Heart disease crisis in South driven by soaring rate of obesity, poor diet

People in the South and Appalachian regions of the US are dying of heart disease at an alarming rate that far outpaces the disease impact in other parts of the US, a new report warns.

Premature deaths have been reduced in the US overall since the end of the 20th century, but cardiovascular death rates have stopped improving.

Medical advancements have driven reductions in deaths from feared diseases like cancer, but heart disease killed more people in states like Mississippi, Oklahoma and West Virginia in 2016 than it did in 2010.

The new study is the second this week from University of Washington’s Institute for Health Metrics and Evaluation to demonstrate the wide rift in the state of health in the US.

Heart disease was responsible for more than 5,000 our of every 100,00 men’s deaths in many states in the South in 2016, new research has revealed 

Heart disease is responsible for one in every four deaths in the US, according to the Centers for Disease Control and Prevention, and some 735,000 suffer a heart attack year.

Like many diseases, heart disease risk factors – such as obesity, smoking, poor diet and lack of physical activity – are common across the board, but found in far greater concentrations among populations in certain regions and income brackets.

This may account in part for the substantial gaps the study authors found from state to state and even between cities and counties.

While the number of people dying of heart disease each year has largely stabilized, the researchers discovered that rates of mortality due to poor heart health have actually increased in 12 states in the US.

Of these, Mississippi continues to stand out as more people there die or lose years of healthy life than in any other state in the nation.

In the southern state, which is also the poorest in the nation, 4,982 out of every 100,000 deaths were due to heart disease.
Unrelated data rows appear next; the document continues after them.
(** [Embed_main] on a source that ends cleanly and a destination that
    accepts everything. *)
Lemma Embed_main_clean flags d name w :
  d = File \/ d = Gzip ->
  healthy w -> clean (at_end (w_src w)) = true ->
  let id := ident name in
  let data := data_block name id (pending (w_src w)) in
  main flags d name w
  = Some (None,
          set_pending []
            (push_all (wrap flags d)
               (data ++ (if sha flags
                         then hash_block name id
                                (SHA1.Sum (w_sha1 w ++ concat data))
                         else []))
               w)).
Proof.
  intros Hd H Hc id data.
  unfold Embed_main. fold (wrap flags d).
  set (dst := wrap flags d).
  unfold bind at 1. unfold lift. rewrite sanitise_identifier. fold id.
  unfold bind at 1. rewrite Fprintf_healthy by exact H. cbn [is_nil negb].
  unfold bind at 1. unfold bind at 1.
  pose proof (push_healthy dst (data_header name id) w H) as H1.
  rewrite read_loop_spec; [|exact H1 | rewrite push_src; lia].
  rewrite !push_src, Hc. cbn [is_nil negb].
  set (ls := map hex_line _).
  unfold bind at 1.
  assert (H2 : healthy (set_pending [] (push_all dst ls (push dst (data_header name id) w))))
    by (apply set_pending_healthy, push_all_healthy, H1).
  rewrite Fprintf_healthy by exact H2. cbn [is_nil negb].
  assert (Edata : push dst footer
            (set_pending [] (push_all dst ls (push dst (data_header name id) w)))
          = set_pending [] (push_all dst data w)).
  { rewrite push_set_pending. f_equal. unfold data, data_block.
    rewrite push_all_cons, push_all_app. unfold ls, lines_for.
    rewrite Hc. reflexivity. }
  rewrite Edata.
  destruct (sha flags) eqn:Es.
  - unfold bind at 1. unfold bind at 1.
    assert (H3 : healthy (set_pending [] (push_all dst data w)))
      by (apply set_pending_healthy, push_all_healthy, H).
    cbn [set_pending w_sha1].
    rewrite push_all_sha1; [|exact H | apply wrap_simple, Hd].
    replace (hashing dst) with true
      by (symmetry; unfold dst; rewrite wrap_hashing; assumption).
    set (sum := SHA1.Sum _).
    change (mkWorld _ _ _ _) with (set_pending [] (push_all dst data w)).
    rewrite Fprintf_healthy by exact H3. cbn [is_nil negb].
    unfold bind at 1.
    rewrite sum_loop_spec; [|apply push_healthy, H3 | apply le_n].
    cbn [is_nil negb].
    rewrite Fprintf_healthy
      by (apply push_all_healthy, push_healthy, H3).
    f_equal. f_equal.
    rewrite !push_set_pending, push_all_set_pending, push_set_pending.
    f_equal. rewrite push_all_app. unfold hash_block.
    rewrite push_all_cons, push_all_app. reflexivity.
  - rewrite app_nil_r. reflexivity.
Qed.

(** [Embed_main] on a source that fails: the error comes back after the
    header and the lines of the full groups. *)
Lemma Embed_main_read_error flags d name w :
  healthy w -> clean (at_end (w_src w)) = false ->
  main flags d name w
  = Some (Some (at_end (w_src w)),
          set_pending []
            (push_all (wrap flags d)
               (truncated IsLetter IsNumber name (pending (w_src w))) w)).
Proof.
  intros H Hc.
  unfold Embed_main. fold (wrap flags d).
  set (dst := wrap flags d).
  unfold bind at 1. unfold lift. rewrite sanitise_identifier.
  unfold bind at 1. rewrite Fprintf_healthy by exact H. cbn [is_nil negb].
  unfold bind at 1. unfold bind at 1.
  pose proof (push_healthy dst (data_header name (ident name)) w H) as H1.
  rewrite read_loop_spec; [|exact H1 | rewrite push_src; lia].
  rewrite !push_src, Hc. cbn [is_nil negb]. unfold ret.
  unfold lines_for. rewrite Hc. reflexivity.
Qed.

End EmbedFacts.

Section HexFacts.

Lemma unhex_entry b rest :
  unhex ("0"%byte :: "x"%byte :: fmt_02x b ++ rest) = b :: unhex rest.
Proof. destruct b; reflexivity. Qed.

Lemma unhex_skip c rest : c <> "0"%byte -> unhex (c :: rest) = unhex rest.
Proof.
  intros H. cbn [unhex].
  assert (E : Byte.eqb c "0" = false).
  { destruct (Byte.eqb c "0") eqn:E; [|reflexivity].
    apply Byte.byte_dec_bl in E. congruence. }
  rewrite E. destruct rest as [|x [|h [|l rest']]]; reflexivity.
Qed.

Ltac literals :=
  change (str "0x") with ["0"%byte; "x"%byte] in *;
  change (str ", ") with [","%byte; " "%byte] in *;
  change (str ",") with [","%byte] in *;
  change (str " ") with [" "%byte] in *.

Lemma hex_line_spec_line chunk : hex_line chunk = spec_line chunk.
Proof.
  unfold hex_line, spec_line. f_equal. f_equal.
  induction chunk as [|b c IH]; [reflexivity|].
  cbn [flat_map].
  set (data := flat_map _ c) in *.
  destruct c as [|b' c'].
  - unfold hex_entry, fmt_02x. literals. reflexivity.
  - assert (Hd : 6 <= length data).
    { unfold data. cbn [flat_map]. unfold fmt_02x. literals.
      rewrite !length_app. cbn [length]. lia. }
    change (join_entries (map hex_entry (b :: b' :: c')))
      with (hex_entry b ++ str " " ++ join_entries (map hex_entry (b' :: c'))).
    rewrite <- IH. unfold hex_entry, fmt_02x. literals. cbn [app length].
    replace (S (S (S (S (S (S (length data)))))) - 1)
      with (S (S (S (S (S (S (length data - 1))))))) by lia.
    reflexivity.
Qed.

Lemma unhex_join c : forall rest,
  (forall x t, rest = x :: t -> x <> "0"%byte) ->
  unhex (join_entries (map hex_entry c) ++ rest) = c ++ unhex rest.
Proof.
  induction c as [|b c IH]; intros rest Hrest; [reflexivity|].
  destruct c as [|b' c'].
  - change (join_entries (map hex_entry [b])) with (hex_entry b).
    unfold hex_entry. literals. rewrite <- !app_assoc. cbn [app].
    rewrite unhex_entry, unhex_skip by discriminate. reflexivity.
  - change (join_entries (map hex_entry (b :: b' :: c')))
      with (hex_entry b ++ str " " ++ join_entries (map hex_entry (b' :: c'))).
    unfold hex_entry at 1. literals. rewrite <- !app_assoc. cbn [app].
    rewrite unhex_entry, !unhex_skip by discriminate.
    rewrite (IH rest Hrest). reflexivity.
Qed.

End HexFacts.

Section LineFacts.

Lemma unhex_hex_line c rest :
  (forall x t, rest = x :: t -> x <> "0"%byte) ->
  unhex (hex_line c ++ rest) = c ++ unhex rest.
Proof.
  intros Hrest. rewrite hex_line_spec_line. unfold spec_line.
  rewrite <- !app_assoc. unfold TAB. cbn [app].
  rewrite unhex_skip by discriminate.
  rewrite unhex_join.
  - unfold NL. cbn [app]. rewrite unhex_skip by discriminate. reflexivity.
  - unfold NL. intros x t [= <- _]. discriminate.
Qed.

Lemma hex_line_head c : exists t, hex_line c = x09 :: t.
Proof. unfold hex_line, TAB. eexists. reflexivity. Qed.

Lemma unhex_lines cs : forall rest,
  (forall x t, rest = x :: t -> x <> "0"%byte) ->
  unhex (concat (map hex_line cs) ++ rest) = concat cs ++ unhex rest.
Proof.
  induction cs as [|c cs IH]; intros rest Hrest; [reflexivity|].
  cbn [map concat]. rewrite <- !app_assoc. rewrite unhex_hex_line.
  - rewrite IH by exact Hrest. reflexivity.
  - intros x t E. destruct cs as [|c' cs'].
    + cbn in E. apply (Hrest x t E).
    + cbn [map concat] in E. destruct (hex_line_head c') as [t' Ht'].
      rewrite Ht' in E. cbn in E. injection E as <- _. discriminate.
Qed.

Lemma entries_hex_line c : entries (hex_line c) = length c.
Proof.
  unfold entries. rewrite <- (app_nil_r (hex_line c)).
  rewrite unhex_hex_line by discriminate. cbn. rewrite app_nil_r. reflexivity.
Qed.

Lemma chunks_length k : forall d, length (chunks k d) = k.
Proof. induction k as [|k IH]; intros d; [reflexivity|]. cbn. rewrite IH. reflexivity. Qed.

Lemma chunks_concat k : forall d, length d <= 12 * k -> concat (chunks k d) = d.
Proof.
  induction k as [|k IH]; intros d H.
  - destruct d; [reflexivity | cbn in H; lia].
  - cbn [chunks concat]. unfold BUF_SIZE. rewrite IH.
    + apply firstn_skipn.
    + rewrite length_skipn. lia.
Qed.

Lemma chunks_nth k : forall d i, i < k ->
  nth i (chunks k d) [] = firstn 12 (skipn (12 * i) d).
Proof.
  induction k as [|k IH]; intros d i Hi; [lia|].
  cbn [chunks]. destruct i as [|i]; [reflexivity|].
  cbn [nth]. rewrite IH by lia. unfold BUF_SIZE. rewrite skipn_skipn.
  f_equal. f_equal. lia.
Qed.

Lemma ceil12_spec L :
  (L + 11) / 12 = L / 12 + (if L mod 12 =? 0 then 0 else 1).
Proof.
  pose proof (Nat.div_mod_eq L 12) as E.
  pose proof (Nat.mod_upper_bound L 12 ltac:(lia)) as B.
  destruct (Nat.eqb_spec (L mod 12) 0) as [Hz|Hnz].
  - symmetry. apply Nat.div_unique with (r := 11); lia.
  - symmetry. apply Nat.div_unique with (r := L mod 12 - 1); lia.
Qed.

(** The sizes of the groups: twelve bytes each, except that the last
    holds the remainder when the length is not a multiple of twelve. *)
Lemma chunk_size d i : i < (length d + 11) / 12 ->
  length (nth i (chunks ((length d + 11) / 12) d) [])
  = if (S i =? (length d + 11) / 12) && negb (length d mod 12 =? 0)
    then length d mod 12 else 12.
Proof.
  intros Hi. rewrite chunks_nth by exact Hi.
  rewrite length_firstn, length_skipn.
  rewrite ceil12_spec in *.
  pose proof (Nat.div_mod_eq (length d) 12) as E.
  pose proof (Nat.mod_upper_bound (length d) 12 ltac:(lia)) as B.
  destruct (Nat.eqb_spec (length d mod 12) 0) as [Hz|Hnz]; cbn [negb].
  - rewrite andb_false_r. lia.
  - rewrite andb_true_r.
    destruct (Nat.eqb_spec (S i) (length d / 12 + 1)); lia.
Qed.

End LineFacts.

Section GzipFacts.
Variable C : Compressor.
Implicit Types (w : World C) (p : list byte).

(** What a write through the gzip writer changes. *)
Lemma push_gz flags p w : healthy w ->
  w_gz (push (wrap flags Gzip) p w)
  = mkGzWriter (fst (gz_step C (z_state (w_gz w)) p)) None
               (z_closed (w_gz w)) (z_absorbed (w_gz w) ++ p)
               (z_closes (w_gz w))
  /\ contents (w_dst (push (wrap flags Gzip) p w))
     = contents (w_dst w) ++ snd (gz_step C (z_state (w_gz w)) p).
Proof.
  intros [Hr Hz]. unfold wrap, push.
  destruct (sha flags); cbn [Write]; unfold bind; cbn [Write];
    unfold gzip.Write; rewrite Hz;
    destruct (gz_step C (z_state (w_gz w)) p) as [st out];
    (destruct out as [|b out];
     [ cbn; rewrite ?Nat.eqb_refl; cbn; rewrite app_nil_r; split; reflexivity
     | unfold io.sink_Write; rewrite Hr; cbn; rewrite ?Nat.eqb_refl; cbn;
       split; [reflexivity|];
       unfold contents; cbn [log]; rewrite concat_app; cbn;
       rewrite app_nil_r; reflexivity ]).
Qed.

Lemma push_all_gz flags ps : forall w, healthy w ->
  z_state (w_gz (push_all (wrap flags Gzip) ps w))
  = fst (gz_feed C (z_state (w_gz w)) ps)
  /\ contents (w_dst (push_all (wrap flags Gzip) ps w))
     = contents (w_dst w) ++ snd (gz_feed C (z_state (w_gz w)) ps)
  /\ z_closed (w_gz (push_all (wrap flags Gzip) ps w)) = z_closed (w_gz w)
  /\ z_closes (w_gz (push_all (wrap flags Gzip) ps w)) = z_closes (w_gz w).
Proof.
  induction ps as [|p ps IH]; intros w H.
  - cbn. rewrite app_nil_r. repeat split; reflexivity.
  - rewrite push_all_cons.
    destruct (push_gz flags p w H) as [Eg Ec].
    destruct (IH (push (wrap flags Gzip) p w) (push_healthy _ _ _ H))
      as (I1 & I2 & I3 & I4).
    rewrite I1, I2, I3, I4, Eg, Ec. cbn [z_state z_closed z_closes gz_feed].
    destruct (gz_step C (z_state (w_gz w)) p) as [st out]. cbn [fst snd].
    destruct (gz_feed C st ps) as [st2 outs]. cbn [fst snd].
    rewrite app_assoc. repeat split; reflexivity.
Qed.

(** Closing a gzip writer that has not failed and is still open. *)
Lemma Close_healthy w : healthy w -> z_closed (w_gz w) = false ->
  exists w', gzip.Close w = Some (None, w')
    /\ contents (w_dst w') = contents (w_dst w) ++ gz_fin C (z_state (w_gz w))
    /\ z_closes (w_gz w') = S (z_closes (w_gz w))
    /\ z_absorbed (w_gz w') = z_absorbed (w_gz w)
    /\ w_sha1 w' = w_sha1 w.
Proof.
  intros [Hr Hz] Hc. unfold gzip.Close. rewrite Hz, Hc.
  unfold io.sink_Write. rewrite Hr. eexists. split; [reflexivity|].
  cbn. unfold contents. cbn [log]. rewrite concat_app. cbn.
  rewrite app_nil_r. repeat split; reflexivity.
Qed.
Heart attacks, strokes and heart arrhythmias have also killed an increasing number of people in Kentucky, West Virginia, Alabama, Arkansas, Louisiana and Oklahoma.

‘These relative disparities may be of particular concern for Alabama, Mississippi, Oklahoma, and Tennessee, given their recent decision to not expand their respective Medicaid systems,’ the study authors noted.
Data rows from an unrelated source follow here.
(** * terraform-provider-garage: the Admin API client and the resource adapters

    A shallow embedding of [internal/client] (the REST client) and of
    [internal/provider] (the bucket, key and bucket-permission resources),
    followed by the properties of the specification that concern them.

    Modelling conventions.
    - A Go [string] is a sequence of bytes: Rocq's [string] (a list of
      [ascii]).  [len], slicing and [strings.TrimSuffix] are written out.
    - A Go pointer that is only tested against [nil] and dereferenced is an
      [option].  A returned pair of a pointer and an [error] is a
      [result (option T)] when the code can return [(nil, nil)], and a
      [result T] otherwise.
    - [int64] values are never computed with, only copied: they are [Z].
    - The network is explicit state: every client method is a function
      [Net -> _ * Net].  [Net] carries the state of the remote server and a
      ghost log of the requests handed to [doRequest], in order.
    - What [net/http] and [encoding/json] do is not part of the repository:
      the round trip, request construction and the three response decoders
      are the fields of the class [World].
    - The resource adapters start from the decoded plan and state models
      (after [req.Plan.Get] / [req.State.Get] returned without error) and
      end with the value handed to [resp.State]; [tflog] calls are dropped. *)

From Stdlib Require Import ZArith List Bool Lia.
From Stdlib Require Import Strings.String Strings.Ascii Numbers.DecimalString.
Import ListNotations.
According to the American Heart Association, 7.3 million Americans living with heart disease do not have insurance, leaving them without access to doctors to monitor the progress of their illness or medication to treat it.

For many of these people, private health insurance is too expensive but, without the Medicaid expansion, they earn too much money to qualify for publicly subsidized care.
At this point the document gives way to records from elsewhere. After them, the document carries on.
(** * Trade-bot: signal detection and alert de-duplication

    A shallow embedding of [telegram_bot.py] (classes [TelegramBot] and
    [BinanceTelegramAlert]) together with the properties of its
    indicator calculator, setup evaluator, risk planner and alert cache.

    Numbers.  The program computes on IEEE-754 doubles held in pandas
    columns.  Here every finite value is an exact rational ([Q]); the
    special values that pandas produces instead of raising (division by
    zero gives an infinity or NaN, the first [diff] and the first rolling
    windows are NaN) are kept as constructors of [float].  Rounding of
    finite results is not modelled, and zero carries no sign. *)

From Stdlib Require Import QArith Qabs Qminmax Lqa Lia ZArith.
From stdpp Require Import gmap strings list.

Local Open Scope Q_scope.

(** ** Floating-point values *)

Inductive float : Type :=
| Fin (q : Q)
| PInf
| NInf
| NaN.

Definition Qlt_bool (x y : Q) : bool := negb (Qle_bool y x).

Definition fneg (x : float) : float :=
  match x with
  | Fin a => Fin (- a)
  | PInf => NInf
  | NInf => PInf
  | NaN => NaN
  end.

Definition fabs (x : float) : float :=
  match x with
  | Fin a => Fin (Qabs a)
  | PInf | NInf => PInf
  | NaN => NaN
  end.

Definition fadd (x y : float) : float :=
  match x, y with
  | NaN, _ | _, NaN => NaN
  | Fin a, Fin b => Fin (a + b)
  | PInf, NInf | NInf, PInf => NaN
  | PInf, _ | _, PInf => PInf
  | NInf, _ | _, NInf => NInf
  end.

Definition fsub (x y : float) : float := fadd x (fneg y).

(** The infinity with the sign of [a] (zero counts as positive). *)
Definition inf_of_sign (a : Q) : float :=
  if Qlt_bool a 0 then NInf else PInf.

Definition fmul (x y : float) : float :=
  match x, y with
  | NaN, _ | _, NaN => NaN
  | Fin a, Fin b => Fin (a * b)
  | Fin a, PInf | PInf, Fin a =>
      if Qeq_bool a 0 then NaN else inf_of_sign a
  | Fin a, NInf | NInf, Fin a =>
      if Qeq_bool a 0 then NaN else fneg (inf_of_sign a)
  | PInf, PInf | NInf, NInf => PInf
  | PInf, NInf | NInf, PInf => NInf
  end.

(** Division as numpy performs it: no exception, [x / 0] is an infinity
    with the sign of [x], and [0 / 0] is NaN. *)
Definition fdiv (x y : float) : float :=
  match x, y with
  | NaN, _ | _, NaN => NaN
  | Fin a, Fin b =>
      if Qeq_bool b 0
      then (if Qeq_bool a 0 then NaN else inf_of_sign a)
      else Fin (a / b)
  | Fin _, (PInf | NInf) => Fin 0
  | PInf, Fin b => inf_of_sign b
  | NInf, Fin b => fneg (inf_of_sign b)
  | (PInf | NInf), (PInf | NInf) => NaN
  end.

(** Comparisons: any comparison with NaN is false. *)
Definition flt (x y : float) : bool :=
  match x, y with
  | NaN, _ | _, NaN => false
  | Fin a, Fin b => Qlt_bool a b
  | NInf, (Fin _ | PInf) => true
  | Fin _, PInf => true
  | _, _ => false
  end.

Definition fle (x y : float) : bool :=
  match x, y with
  | NaN, _ | _, NaN => false
  | Fin a, Fin b => Qle_bool a b
  | NInf, _ => true
  | _, PInf => true
  | _, _ => false
  end.

Definition fgt (x y : float) : bool := flt y x.

(** ** Candles and data frames *)

(** One row of the frame built by [get_klines]; only the columns that the
    program reads are kept. *)
Record candle : Type := Candle {
  open : Q;
  high : Q;
  low : Q;
  close : Q;
  volume : Q
}.

(** [xs.iloc[i]]: a negative index counts from the end; outside the frame
    pandas raises IndexError ([None]). *)
Definition iloc {A : Type} (xs : list A) (i : Z) : option A :=
  let n := Z.of_nat (length xs) in
  let j := if (i <? 0)%Z then (i + n)%Z else i in
  if ((j <? 0) || (n <=? j))%Z then None else xs !! Z.to_nat j.

(** [xs.iloc[start:]] with Python's slice rules: a negative start counts
    from the end and is clipped at the first row, a start beyond the
    frame gives the empty slice. *)
Definition iloc_from {A : Type} (xs : list A) (start : Z) : list A :=
  let n := Z.of_nat (length xs) in
  let s := if (start <? 0)%Z then Z.max (start + n) 0 else Z.min start n in
  drop (Z.to_nat s) xs.

(** ** Indicator calculator *)

(** [Series.ewm(span, adjust=False).mean()]:
    [y0 = x0], [y_t = (1 - alpha) * y_(t-1) + alpha * x_t].  [Qred] only
    brings the fraction to lowest terms, the value is unchanged. *)
Fixpoint ewm_from (alpha prev : Q) (xs : list Q) : list Q :=
  match xs with
  | [] => []
  | x :: rest =>
      let y := Qred ((1 - alpha) * prev + alpha * x) in
      y :: ewm_from alpha y rest
  end.

Definition ewm_mean (alpha : Q) (xs : list Q) : list Q :=
  match xs with
  | [] => []
  | x0 :: rest => x0 :: ewm_from alpha x0 rest
  end.

Definition calculate_ema (df : list candle) (period : Z) : list Q :=
  ewm_mean (2 / (inject_Z period + 1)) (map close df).

(** [Series.cumsum()] (fractions kept in lowest terms). *)
Fixpoint cumsum_from (acc : Q) (xs : list Q) : list Q :=
  match xs with
  | [] => []
  | x :: rest => let s := Qred (acc + x) in s :: cumsum_from s rest
  end.

Definition cumsum (xs : list Q) : list Q := cumsum_from 0 xs.

Definition calculate_vwap (df : list candle) : list float :=
  let typical_price := map (fun c => (high c + low c + close c) / 3) df in
  let pv := zip_with Qmult typical_price (map volume df) in
  zip_with (fun a b => fdiv (Fin a) (Fin b)) (cumsum pv) (cumsum (map volume df)).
These states where heart disease continues to strike down more and more Americans are experiencing roughly the equivalent burden of the condition to what states like Massachusetts, Connecticut, and New Jersey saw in 1990, according to the new report.

‘These findings support the idea that tremendous gains in cardiovascular health are possible even in states with lower socioeconomic levels but that relative disparities between states have changed very little,’ the authors wrote.

They also pointed to predictions that as Americans’ body masses increase, life expectancy in the US will decline – due to heart disease or any cause.

Though the numbers had been falling for years, ‘our finding of increasing [heart disease] burden is concerning and suggests that long-term decline in [heart disease] may ending,’ the researchers wrote.

‘New clinical or public health interventions delivered earlier in the life course may be required to alter this alarming trajectory,’ they added.

There may be one beacon of hope for the possible direction of heart health in the US however: The District of Columbia.

This ‘small urban area…is a notable outlier that demonstrates the potential for improvements in the burden of [heart disease] for cities,’ the researchers wrote. 

Since 1990, Washington, DC has made a quick turnaround, in both its socioeconomic status and its heart disease burden.

Though the study authors emphasized that they were ‘intrigued’ to find that the association between heart disease and wealth was not one-to-one, in general ‘the causal relationship between socioeconomic status has been well described,’ and likely plays a key role in the progress made in DC.

The nation’s capital has also seen a recent influx of transplants from other parts of the country, and the authors theorize these movers may be healthier overall, driving down heart disease in the city.

Movements of this sort may also lead to improvements in the quality of health care available, as more health care-users, so too might better hospitals and doctors.

‘Variation in health care quality between states, another possible explanation [for heart disease disparities], has been less well documented than variation between specific hospitals or health care referral regions but may be substantial,’ the study authors noted.